Deriving general structure–activity/selectivity relationship patterns for different subfamilies of cyclin-dependent kinase inhibitors using machine learning methods
doi.org/10.1038/s41598-024-66173-z
The importance of explainable AI in guiding medicinal chemistry design is becoming increasingly evident. This month, we choose to highlight a study by Kaveh et al. that used machine learning to extract SAR knowledge from cyclin-dependent kinase (CDK) inhibitors. The CDKs are involved in a range of essential regulatory roles in the cell cycle, with the different subfamilies being associated with different disease mechanisms. When designing inhibitors for a given CDK, therefore, it is essential to consider the selectivity of the molecules to reduce off-target interactions to the different subfamilies.
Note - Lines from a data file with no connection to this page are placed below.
Lemma add_buffer now s cb g w :
  (signBuffer w < length (store w))%nat ->
  buffer (snd (addSignToBuffer now s cb g w))
  = if repeats_last (buffer w) s then buffer w else buffer w ++ [s].
Proof.
  intros Hv. destruct (repeats_last (buffer w) s) eqn:Hr.
  - rewrite add_rejects by exact Hr.
    exact (buffer_spread (note (Rejected now s) w) Hv).
  - rewrite add_accepts by exact Hr.
    rewrite buffer_spread by (simpl; now rewrite length_push).
    rewrite buffer_eq. now apply deref_push_same.
Qed.

Lemma add_returns now s cb g w :
  (signBuffer w < length (store w))%nat ->
  fst (addSignToBuffer now s cb g w) = length (store w)
  /\ deref (store (snd (addSignToBuffer now s cb g w)))
       (fst (addSignToBuffer now s cb g w))
     = buffer (snd (addSignToBuffer now s cb g w))
  /\ detached (fst (addSignToBuffer now s cb g w))
       (snd (addSignToBuffer now s cb g w)).
Proof.
  intros Hv. destruct (repeats_last (buffer w) s) eqn:Hr.
  - rewrite add_rejects by exact Hr.
    destruct (spread_buffer_copy (note (Rejected now s) w) Hv)
      as (H1 & H2 & H3 & H4).
    rewrite H2, H3. tauto.
  - rewrite add_accepts by exact Hr.
    match goal with |- context [spread_buffer ?x] => set (w1 := x) end.
    assert (Hv1 : (signBuffer w1 < length (store w1))%nat)
      by (unfold w1; simpl; now rewrite length_push).
    destruct (spread_buffer_copy w1 Hv1) as (H1 & H2 & H3 & H4).
    rewrite H2, H3. split; [|tauto].
    rewrite H1. unfold w1; simpl. apply length_push.
Qed.

Lemma add_accept_fields now s cb g w :
  repeats_last (buffer w) s = false ->
  let w' := snd (addSignToBuffer now s cb g w) in
  tasks w' = match bufferTimer w with
             | Some id => clearTimeout id (tasks w)
             | None => tasks w
             end ++ [Timeout (nextHandle w) (now + 4000) cb (default false g)]
  /\ bufferTimer w' = Some (nextHandle w)
  /\ lastSignTime w' = now
  /\ nextHandle w' = Pos.succ (nextHandle w)
  /\ log w' = Accepted now s :: log w.
Proof. intros Hr. simpl. rewrite add_accepts by exact Hr. now simpl. Qed.
Lemma del_registry fault now n k w :
  _stores (del fault now n k w).2 = _stores (getStore now n w).2 ∧
  handles (del fault now n k w).2 = handles (getStore now n w).2 ∧
  _storageDir (del fault now n k w).2 = _storageDir w.
Proof.
  unfold del. pose proof (getStore_frame now n w) as (_ & _ & Hdir & _).
  destruct (getStore now n w) as [store w1]; simpl in *.
  unfold db_del. by repeat case_match; simplify_eq; simpl.
Qed.

(** In a well-formed world a request on [n] is served from the directory of
    [n], if at all. *)
Lemma target_wf n w loc :
  wf w → target n w = Some loc → loc = storePath (_storageDir w) n.
Proof.
  intros Hwf. unfold target. destruct (JsMap.get n (_stores w)) as [d|] eqn:Hg.
  - destruct (wf_entry _ _ _ Hwf Hg) as [_ (hd & Hl & Hloc)].
    unfold open_at. rewrite Hl. case_match; [|done]. congruence.
  - congruence.
Qed.

(** The directory another store is served from does not depend on what
    [getStore(n)] did. *)
Lemma target_getStore_other now n m w :
  wf w → n ≠ m → target m (getStore now n w).2 = target m w.
Proof.
  intros Hwf Hne. unfold target.
  rewrite getStore_other by done.
  pose proof (getStore_frame now n w) as (_ & _ & Hdir & _). rewrite Hdir.
  destruct (JsMap.get m (_stores w)) as [d|] eqn:Hg; [|done].
  destruct (wf_entry _ _ _ Hwf Hg) as [_ (hd & Hl & _)].
  unfold open_at. by rewrite (getStore_handles now n w _ _ Hl), Hl.
Qed.

Lemma target_ext n w w' :
  _stores w' = _stores w → handles w' = handles w → _storageDir w' = _storageDir w →
  target n w' = target n w.
Proof. unfold target, open_at. by intros -> -> ->. Qed.

(** C1. If [write(s, k, v)] returns success, a [get(s, k)] that follows (its
    own persistence call not failing) returns [v]; and the write changes
    nothing of what a [get] on any other store [s2] returns, for [k] and for
    every other key. *)
Theorem C1_write_then_get_and_isolation
    (f1 : option DbError) (t1 : Z) (s k v : string) (w : World) :
  wf w →
  (write f1 t1 s k v w).1 = Returned true →
  let w' := (write f1 t1 s k v w).2 in
  (∀ t2, (get None t2 s k w').1 = Returned (Some v)) ∧
  (∀ f2 t2 s2 k2, s2 ≠ s → (get f2 t2 s2 k2 w').1 = (get f2 t2 s2 k2 w).1).
Proof.
  intros Hwf Hok w'.
  destruct (write_result f1 t1 s k v w) as [Hres Hdisk].
  destruct (write_registry f1 t1 s k v w) as (Hst & Hh & Hdir).
  fold w' in Hdisk, Hst, Hh, Hdir.
  rewrite Hres in Hok.
  destruct f1 as [e|]; [done|].
  destruct (target s w) as [loc|] eqn:Ht; [|done].
  clear Hok Hres. split.
  - intros t2. rewrite get_result.
    assert (target s w' = Some loc) as ->.
    { unfold target. rewrite Hst, getStore_lookup.
      unfold open_at. rewrite Hh. rewrite <- Ht. apply getStore_target. }
    unfold contents. rewrite Hdisk, lookup_insert_eq. simpl.
    by rewrite lookup_insert_eq.
  - intros f2 t2 s2 k2 Hne. rewrite !get_result.
    destruct f2 as [e|]; [done|].
    assert (target s2 w' = target s2 w) as ->.
    { rewrite <- (target_getStore_other t1 s s2 w) by done.
      apply target_ext; try done.
      by destruct (getStore_frame t1 s w) as (_ & _ & -> & _). }
    destruct (target s2 w) as [loc2|] eqn:Ht2; [|done].
    apply (target_wf _ _ _ Hwf) in Ht, Ht2.
    unfold contents. rewrite Hdisk, lookup_insert_ne; [done|].
    subst. intros Heq%storePath_inj. done.
Qed.
Definition init (x y : Z) (b : Bullet.t) : Bullet.t :=
  Bullet.mk x y (Bullet.width b) (Bullet.height b) (Bullet.speed b) true.

Definition update (b : Bullet.t) : Bullet.t :=
  if Bullet.active b then
    let y := Bullet.y b - Bullet.speed b in
    Bullet.mk (Bullet.x b) y (Bullet.width b) (Bullet.height b) (Bullet.speed b)
              (if y <? - Bullet.height b then false else Bullet.active b)
  else b.

End PooledBullet.

Module PooledParticle.
Local Open Scope Z_scope.

(** [init(x, y, color)]; [vx] and [vy] stand for the two values
    [(Math.random() - 0.5) * speedRange] drawn by the call. *)
Definition init (x y : Z) (color : string) (vx vy : Z) (p : Particle.t) : Particle.t :=
  Particle.mk x y vx vy (Particle.maxLife p) (Particle.maxLife p) color.

Definition update (p : Particle.t) : Particle.t :=
  if Particle.life p >? 0 then
    Particle.mk (Particle.x p + Particle.vx p) (Particle.y p + Particle.vy p)
                (Particle.vx p) (Particle.vy p) (Particle.life p - 1)
                (Particle.maxLife p) (Particle.color p)
  else p.

End PooledParticle.

(** ** [utils/performance.ts] *)

Module PerformanceMonitor.
Local Open Scope Q_scope.

(** The two [console.warn] calls of [update], with the number each reports. *)
Inductive Warning :=
  | LowFps (fps : nat)
  | HighFrameTime (avgFrameTime : Q).

Record t := mk {
  frameCount : nat;
  lastTime : Q;
  fps : nat;
  frameTime : Q;
  frameTimes : list Q;
  entityCount : Z;
  particleCount : Z
}.

Definition maxFrameTimeHistory : nat := 60.

Definition new : t := mk 0 0 0 0 [] 0 0.

(** [frameTimes.reduce((acc, time) => acc + time, 0)]. *)
Definition sum (frameTimes : list Q) : Q := foldl Qplus 0 frameTimes.

Definition getAverageFrameTime (p : t) : Q :=
  if (length (frameTimes p) =? 0)%nat then 0
  else sum (frameTimes p) / inject_Z (Z.of_nat (length (frameTimes p))).

Definition withFrameTimes (p : t) (frameTime : Q) (frameTimes : list Q) : t :=
  mk (frameCount p) (lastTime p) (fps p) frameTime frameTimes
     (entityCount p) (particleCount p).

Definition update (currentTime : Q) (p : t) : t * list Warning :=
  let p := mk (S (frameCount p)) (lastTime p) (fps p) (frameTime p) (frameTimes p)
              (entityCount p) (particleCount p) in
  let p :=
    if negb (Qle_bool (lastTime p) 0) then
      let frameTime := currentTime - lastTime p in
      let pushed := frameTimes p ++ [frameTime] in
      withFrameTimes p frameTime
        (if (maxFrameTimeHistory <? length pushed)%nat then tail pushed else pushed)
    else p in
  let '(p, warnings) :=
    if Qle_bool 1000 (currentTime - lastTime p) then
      let p := mk 0 (lastTime p) (frameCount p) (frameTime p) (frameTimes p)
                  (entityCount p) (particleCount p) in
      let low := if (fps p <? 30)%nat then [LowFps (fps p)] else [] in
      let avgFrameTime := getAverageFrameTime p in
      let high := if negb (Qle_bool avgFrameTime 33)
                  then [HighFrameTime avgFrameTime] else [] in
      (p, low ++ high)
    else (p, []) in
  (mk (frameCount p) currentTime (fps p) (frameTime p) (frameTimes p)
      (entityCount p) (particleCount p), warnings).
Kaveh et al. curated 8592 small molecules with measured binding affinities against CDK1, CDK2, CDK4, CDK5 and CDK9 and employed two types of classification machine learning models on descriptors selected using the variable importance projection (VIP) approach. The models were built on each subfamily to predict active/inactive compounds, as well as on the combined set of active CDK compounds to classify the CDK inhibitors into their subfamilies. Usefully, the article presents the important differentiating descriptors identified for both the active/inactive models and the CDK classification model, providing a valuable resource for the community to aid in medicinal chemistry design of selective CDK inhibitors. For example, the hydrophilic factor is identified as an important descriptor for the activity of CDK1, CDK2 and CDK5 molecules, with larger values being associated with the active compounds. Furthermore, an abstract principal component space built on the VIP-selected descriptors provides a selectivity map for researchers to project and prioritise compound designs.